Time for a not-so-fun fact. According to Dr. Matthew Simpson, a bariatric surgeon at CoxHealth, if your BMI is higher than 35, your chance of needing a hip replacement goes up four times, and your chance of requiring a knee replacement is eight times more likely.

None of this is news to Laura Carsten. Carsten was a patient of Simpson’s. She ended up seeing him after a surgeon told her she needed a total knee replacement, but before that could happen, Carsten needed to lose 60 pounds. That’s when she was referred to Simpson for gastric bypass surgery. Carsten, who says she’s always been heavy-set, had endured crippling knee pain for about four years. Everything had become difficult. Walking any real distance was painful and standing on her feet at work for 12 hours was just about impossible. “The pain was so bad, I would cry just walking to the bathroom,” she says.

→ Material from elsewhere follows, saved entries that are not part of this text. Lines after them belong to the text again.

(** A turn of the sampling loop that runs to its end: no bus error, and
    with the magnetometer in use its data are accepted. *)
Definition clean (USEMAG : bool) (READY OVERRUN OVERFLOW : Z)
           (t : Mpu.turn) : Prop :=
  gyroAccelRead t /\
  (USEMAG = true ->
   magRead t /\ magRejected READY OVERRUN OVERFLOW t = false).

(** A sensor at rest: every turn of the calibration reads the same three
    words, without a bus error. *)
Definition atRest (w1 w2 w3 : Z) (i : nat) : Mpu.reply * Mpu.reply * Mpu.reply :=
  ((w1, None), (w2, None), (w3, None)).

(** A device with nothing accumulated, a sample rate of 50 per second
    and the scales of the +-250 deg/s and +-2 G ranges. *)
Definition mpu_idle : Mpu.MPU9250 :=
  {| Mpu.scaleGyro := 250 / 32767; Mpu.scaleAccel := 2 / 32767;
     Mpu.sampleRate := 50;
     Mpu.n := 0; Mpu.nm := 0;
     Mpu.g1 := 0; Mpu.g2 := 0; Mpu.g3 := 0;
     Mpu.a1 := 0; Mpu.a2 := 0; Mpu.a3 := 0;
     Mpu.m1 := 0; Mpu.m2 := 0; Mpu.m3 := 0;
     Mpu.a01 := 0; Mpu.a02 := 0; Mpu.a03 := 0;
     Mpu.g01 := 0; Mpu.g02 := 0; Mpu.g03 := 0;
     Mpu.mcal1 := 0; Mpu.mcal2 := 0; Mpu.mcal3 := 0 |}.

(** The same device with a sample rate of 2001 per second. *)
Definition mpu_fast : Mpu.MPU9250 :=
  {| Mpu.scaleGyro := 250 / 32767; Mpu.scaleAccel := 2 / 32767;
     Mpu.sampleRate := 2001;
     Mpu.n := 0; Mpu.nm := 0;
     Mpu.g1 := 0; Mpu.g2 := 0; Mpu.g3 := 0;
     Mpu.a1 := 0; Mpu.a2 := 0; Mpu.a3 := 0;
     Mpu.m1 := 0; Mpu.m2 := 0; Mpu.m3 := 0;
     Mpu.a01 := 0; Mpu.a02 := 0; Mpu.a03 := 0;
     Mpu.g01 := 0; Mpu.g02 := 0; Mpu.g03 := 0;
     Mpu.mcal1 := 0; Mpu.mcal2 := 0; Mpu.mcal3 := 0 |}.

(** A turn in which every read returns the word [w] without error. *)
Definition turnOf (w : Z) : Mpu.turn :=
  Mpu.mkTurn (w, None) (w, None) (w, None) (w, None) (w, None) (w, None)
             (w, None) (w, None) (w, None) (w, None).
(** * Properties *)

(** ** Square roots and norms *)

Lemma sqrt_of_square (x y : R) : 0 <= y -> x = y * y -> sqrt x = y.
Proof. intros Hy ->. now apply sqrt_square. Qed.

Lemma sqrt_nonzero (x : R) : 0 < x -> sqrt x <> 0.
Proof. intro H. apply Rgt_not_eq. now apply sqrt_lt_R0. Qed.

Lemma sum4_nonneg (a b c d : R) : 0 <= a * a + b * b + c * c + d * d.
Proof. nra. Qed.

Lemma sum4_pos (a b c d : R) :
  a * a + b * b + c * c + d * d <> 0 -> 0 < a * a + b * b + c * c + d * d.
Proof. intro H. pose proof (sum4_nonneg a b c d). lra. Qed.

(** Dividing a non-zero quaternion by its length gives a unit one. *)
Lemma unit_after_division (a b c d : R) :
  a * a + b * b + c * c + d * d <> 0 ->
  let n := sqrt (a * a + b * b + c * c + d * d) in
  (a / n) * (a / n) + (b / n) * (b / n) + (c / n) * (c / n)
  + (d / n) * (d / n) = 1.
Proof.
  intros H n.
  assert (Hp := sum4_pos a b c d H).
  assert (Hn : n <> 0) by (apply sqrt_nonzero; exact Hp).
  assert (Hsq : n * n = a * a + b * b + c * c + d * d)
    by (apply sqrt_sqrt; lra).
  field_simplify_eq; [ | exact Hn ].
  nra.
Qed.

Lemma gtb_true (x y : R) : y < x -> Ahrs.gtb x y = true.
Proof.
  intro H. unfold Ahrs.gtb.
  destruct (Rlt_dec y x); [reflexivity | contradiction].
Qed.

Lemma gtb_false (x y : R) : x <= y -> Ahrs.gtb x y = false.
Proof.
  intro H. unfold Ahrs.gtb. destruct (Rlt_dec y x); [lra | reflexivity].
Qed.

(** ** The rotation caches *)

(** The fragments of a unit quaternion form a rotation matrix. *)
Lemma fragments_rotation (q0 q1 q2 q3 : R) :
  q0 * q0 + q1 * q1 + q2 * q2 + q3 * q3 = 1 ->
  orthogonal (fragments q0 q1 q2 q3) /\ det (fragments q0 q1 q2 q3) = 1.
Proof.
  intro Hu.
  assert (Hh : 0.5 = (q0 * q0 + q1 * q1 + q2 * q2 + q3 * q3) / 2) by lra.
  unfold fragments, orthogonal, det.
  rewrite Hh. clear Hh.
  set (n := q0 * q0 + q1 * q1 + q2 * q2 + q3 * q3) in *.
  assert (H2 : n * n = 1) by (rewrite Hu; ring).
  assert (H3 : n * n * n = 1) by (rewrite Hu; ring).
  repeat split.
  - transitivity (n * n); [unfold n; field | exact H2].
  - unfold n; field.
  - unfold n; field.
  - transitivity (n * n); [unfold n; field | exact H2].
  - unfold n; field.
  - transitivity (n * n); [unfold n; field | exact H2].
  - transitivity (n * n * n); [unfold n; field | exact H3].
Qed.

(** What [normalize] leaves in the quaternions. *)
Lemma normalize_E (s : Ahrs.State.t) :
  let ee := sqrt (normE2 s) in
  Ahrs.State.E0 (Ahrs.normalize s) = Ahrs.State.E0 s / ee /\
  Ahrs.State.E1 (Ahrs.normalize s) = Ahrs.State.E1 s / ee /\
  Ahrs.State.E2 (Ahrs.normalize s) = Ahrs.State.E2 s / ee /\
  Ahrs.State.E3 (Ahrs.normalize s) = Ahrs.State.E3 s / ee.
Proof. repeat split; reflexivity. Qed.

Lemma normalize_F (s : Ahrs.State.t) :
  let ff := sqrt (normF2 s) in
  Ahrs.State.F0 (Ahrs.normalize s) = Ahrs.State.F0 s / ff /\
  Ahrs.State.F1 (Ahrs.normalize s) = Ahrs.State.F1 s / ff /\
  Ahrs.State.F2 (Ahrs.normalize s) = Ahrs.State.F2 s / ff /\
  Ahrs.State.F3 (Ahrs.normalize s) = Ahrs.State.F3 s / ff.
Proof. repeat split; reflexivity. Qed.

(** [normalize] writes the sensor cache from the normalized F. *)
Lemma normalize_fij (s : Ahrs.State.t) :
  let s' := Ahrs.normalize s in
  fij s' = fragments (Ahrs.State.F0 s') (Ahrs.State.F1 s')
                     (Ahrs.State.F2 s') (Ahrs.State.F3 s').
Proof. reflexivity. Qed.

(** [normalize] writes eight of the nine entries of the earth cache from
    the normalized E, and leaves [e12] as it found it. *)
Lemma normalize_eij (s : Ahrs.State.t) :
  let s' := Ahrs.normalize s in
  let q0 := Ahrs.State.E0 s' in
  let q1 := Ahrs.State.E1 s' in
  let q2 := Ahrs.State.E2 s' in
  let q3 := Ahrs.State.E3 s' in
  Ahrs.State.e11 s' = 2 * (q0 * q0 + q1 * q1 - 0.5) /\
  Ahrs.State.e12 s' = Ahrs.State.e12 s /\
  Ahrs.State.e13 s' = 2 * (- q0 * q2 + q1 * q3) /\
  Ahrs.State.e21 s' = 2 * (- q0 * q3 + q2 * q1) /\
  Ahrs.State.e22 s' = 2 * (q0 * q0 + q2 * q2 - 0.5) /\
  Ahrs.State.e23 s' = 2 * (q0 * q1 + q2 * q3) /\
  Ahrs.State.e31 s' = 2 * (q0 * q2 + q3 * q1) /\
  Ahrs.State.e32 s' = 2 * (- q0 * q1 + q3 * q2) /\
  Ahrs.State.e33 s' = 2 * (q0 * q0 + q3 * q3 - 0.5).
Proof. repeat split; reflexivity. Qed.

Lemma normalize_unit (s : Ahrs.State.t) :
  (normE2 s <> 0 -> normE2 (Ahrs.normalize s) = 1) /\
  (normF2 s <> 0 -> normF2 (Ahrs.normalize s) = 1).
Proof.
  split; intro H.
  - exact (unit_after_division _ _ _ _ H).
  - exact (unit_after_division _ _ _ _ H).
Qed.

(** The sensor cache is a rotation matrix after every [normalize]. *)
Lemma normalize_fij_rotation (s : Ahrs.State.t) :
  normF2 s <> 0 ->
  orthogonal (fij (Ahrs.normalize s)) /\ det (fij (Ahrs.normalize s)) = 1.
Proof.
  intro H. pose proof (normalize_fij s) as HF. cbv zeta in HF.
  rewrite HF. apply fragments_rotation.
  exact (proj2 (normalize_unit s) H).
Qed.

(** ** [Initialize] on a GPS track *)

Lemma initAirspeed_valid (m : Ahrs.Measurement.t) (s : Ahrs.State.t) :
  Ahrs.Measurement.WValid m = true ->
  let s' := Ahrs.initAirspeed m s in
  Ahrs.State.U1 s' = Ahrs.Hypot (Ahrs.Measurement.W1 m) (Ahrs.Measurement.W2 m)
  /\ normE2 s' = normE2 s /\ normF2 s' = normF2 s
  /\ Ahrs.State.e12 s' = Ahrs.State.e12 s.
Proof.
  intros H s'. subst s'. unfold Ahrs.initAirspeed. rewrite H.
  repeat split; reflexivity.
Qed.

Working out was out of the question. Of course, that meant Carsten kept putting on weight, which put more strain on her knee. This wasn’t the first time she had struggled to lose weight. “When I was 35, I gained a bunch of weight, so I did the Atkins Diet,” she says. “I lost 80 pounds, and I did that in nine or 10 months, but I was eating a lot of bacon and my cholesterol was high. I couldn’t keep the weight off in the long run.”

By the time she found herself in Simpson’s office, both her mom and sister had undergone gastric bypass with great results. “I know this surgery saved their lives,” Carsten says. Ready to lose the weight and create a new approach to food and exercise, Carsten scheduled her surgery and took the required online classes that helped her establish a healthier relationship with food.

“It’s not as simple as calories in and calories out,” Simpson says. “They might be the same calories, but they impact your body differently, and how your body processes them is different.” Part of why gastric bypass surgery works, according to Simpson, is that it causes a change in hormones. Instead of feeling hungry all the time, the surgery changes your hormones, so you feel full. “Patients see results quickly,” Simpson says. “They see improvements in blood pressure and blood sugar immediately after surgery, and they have satiety with a decrease in appetite.”

After her surgery, Carsten says she lost about 10 pounds each week. To date, she’s lost 124 pounds. She went from a size 20 to a size 5. “I couldn’t believe it,” she says. “It’s changed my whole world.” Not only has she lost the weight, she says her eyesight has improved, and the pain in her knee has gone way down. Now, she’s at the gym almost every day after work, and she has a workout routine she does religiously before going to bed. “Dr. Simpson gave me a tool,” she says. “And as long as I work with that tool, I can keep the weight off.”

Carsten still has to have knee surgery, but walking no longer hurts, and she’s able to get in and out of her kayak once again, which is a huge relief considering one of her family’s favorite summer activities is floating. With her weight down and her health back on track, Carsten is basically a talking and walking billboard for gastric bypass. “I know a lot of people want to hide that they’ve had the surgery,” she says. “I’m in groups, and a lot of them don’t even tell their families, but I’m over here telling strangers. I did this for myself but also for my family.”

“Patients see results quickly. They see improvements in blood pressure and blood sugar immediately after post-op.”